In graph theory, a pseudoforest is an undirected graph[1] in which every connected component has at most one cycle. That is, it is a system of vertices and edges connecting pairs of vertices, such that no two cycles of consecutive edges share any vertex with each other, nor can any two cycles be connected to each other by a path of consecutive edges. A pseudotree is a connected pseudoforest.
The names are justified by analogy to the more commonly studied trees and forests. (A tree is a connected graph with no cycles; a forest is a disjoint union of trees.) Gabow and Tarjan[2] attribute the study of pseudoforests to Dantzig's 1963 book on linear programming, in which pseudoforests arise in the solution of certain network flow problems.[3] Pseudoforests also form graph-theoretic models of functions and occur in several algorithmic problems. Pseudoforests are sparse graphs – their number of edges is linearly bounded in terms of their number of vertices (in fact, they have at most as many edges as they have vertices) – and their matroid structure allows several other families of sparse graphs to be decomposed as unions of forests and pseudoforests. The name "pseudoforest" comes from Picard & Queyranne (1982).
Definitions and structure
We define an undirected graph to be a set of vertices and edges such that each edge has two vertices (which may coincide) as endpoints. That is, we allow multiple edges (edges with the same pair of endpoints) and loops (edges whose two endpoints are the same vertex).[1] A subgraph of a graph is the graph formed by any subsets of its vertices and edges such that each edge in the edge subset has both endpoints in the vertex subset.
A connected component of an undirected graph is the subgraph consisting of the vertices and edges that can be reached by following edges from a single given starting vertex. A graph is connected if every vertex or edge is reachable from every other vertex or edge.

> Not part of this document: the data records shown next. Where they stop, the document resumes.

Lemma create_states_all_returns domain trackers : ∀ h,
  (∀ tracker state, tracker ∈ trackers → state ∈ past_states tracker domain →
                    NoDup (keys state)) →
  ∃ all_states h',
    create_states_all self trackers domain h = Ok (all_states, h') ∧
    Forall2 (λ tracker states,
               length states = length (past_states tracker domain))
            trackers all_states.
Proof.
  induction trackers as [|tracker trackers IH]; intros h Hnd; simpl.
  - by exists [], h.
  - destruct (create_states_returns tracker domain false h) as (dicts & -> & Hlen).
    { intros state ?. apply (Hnd tracker); [left|done]. }
    simpl. destruct (IH (h ++ dicts)) as (others & h' & -> & Hall).
    { intros t state ? ?. apply (Hnd t); [by right|done]. }
    simpl. eexists _, _. split; [done|].
    constructor; [|done]. by rewrite length_seq.
Qed.

Lemma prediction_windows trackers domain h :
  0 ≤ max_history self →
  (∀ tracker state, tracker ∈ trackers → state ∈ past_states tracker domain →
                    NoDup (keys state)) →
  ∃ tas h',
    MaxHistory.prediction_states self trackers domain h = Ok (tas, h') ∧
    length tas = length trackers ∧
    Forall (has_length (max_history self)) tas.
Proof.
  intros Hpos Hnd. unfold MaxHistory.prediction_states.
  destruct (create_states_all_returns domain trackers h Hnd)
    as (all_states & h' & -> & Hall).
  simpl. eexists _, _. split; [done|]. split.
  - rewrite length_fmap. symmetry. by eapply Forall2_length.
  - apply Forall_fmap, Forall_forall. intros states _.
    by apply slice_state_history_length.
Qed.

End MaxHistoryWindows.

(** C2.  For a slice length at least zero, [slice_state_history] returns
    exactly that many entries: a shorter input is left-padded with [None],
    a longer one keeps its most recent entries.  Hence every window of
    the max-history featurizer, from [training_states_and_actions] (which
    always returns) and from [prediction_states] (which returns when the
    states have distinct keys), has length [max_history]. *)
Theorem slice_state_history_exact_length {A E : Type} (states : list A) (slice_length : Z)
    (py_hash : list (option (gset (string * Qc))) * list string → Z)
    (self : TrackerFeaturizer E)
    (trackers : list DialogueStateTracker) (domain : Domain) (h : Heap) :
  0 ≤ slice_length →
  max_history self = slice_length →
  ( Z.of_nat (length (MaxHistory.slice_state_history states slice_length))
      = slice_length ∧
    (Z.of_nat (length states) ≤ slice_length →
     MaxHistory.slice_state_history states slice_length
     = replicate (Z.to_nat slice_length - length states) None ++ (Some <$> states)) ∧
    (slice_length ≤ Z.of_nat (length states) →
     MaxHistory.slice_state_history states slice_length
     = Some <$> drop (length states - Z.to_nat slice_length) states) ) ∧
  ( ∃ tas taa h',
      MaxHistory.training_states_and_actions py_hash self trackers domain h
        = Ok (tas, taa, self, h') ∧
      Forall (has_length (max_history self)) tas ) ∧
  ( (∀ tracker state, tracker ∈ trackers → state ∈ past_states tracker domain →
                      NoDup (keys state)) →
    ∃ tas h',
      MaxHistory.prediction_states self trackers domain h = Ok (tas, h') ∧
      length tas = length trackers ∧
      Forall (has_length (max_history self)) tas ).
Proof.
  intros Hpos Hself. split; [|split].
  - split; [by apply slice_state_history_length|]. split.
    + apply slice_state_history_short.
    + intros ?. by apply slice_state_history_long.
  - apply training_windows. by rewrite Hself.
  - apply prediction_windows. by rewrite Hself.
Qed.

A cycle in an undirected graph is a connected subgraph in which each vertex is incident to exactly two edges, or is a loop.[4]
A pseudoforest is an undirected graph in which each connected component contains at most one cycle.[5] Equivalently, it is an undirected graph in which each connected component has no more edges than vertices.[6] The components that have no cycles are just trees, while the components that have a single cycle within them are called 1-trees or unicyclic graphs. That is, a 1-tree is a connected graph containing exactly one cycle. A pseudoforest with a single connected component (usually called a pseudotree, although some authors define a pseudotree to be a 1-tree) is either a tree or a 1-tree; in general a pseudoforest may have multiple connected components as long as all of them are trees or 1-trees.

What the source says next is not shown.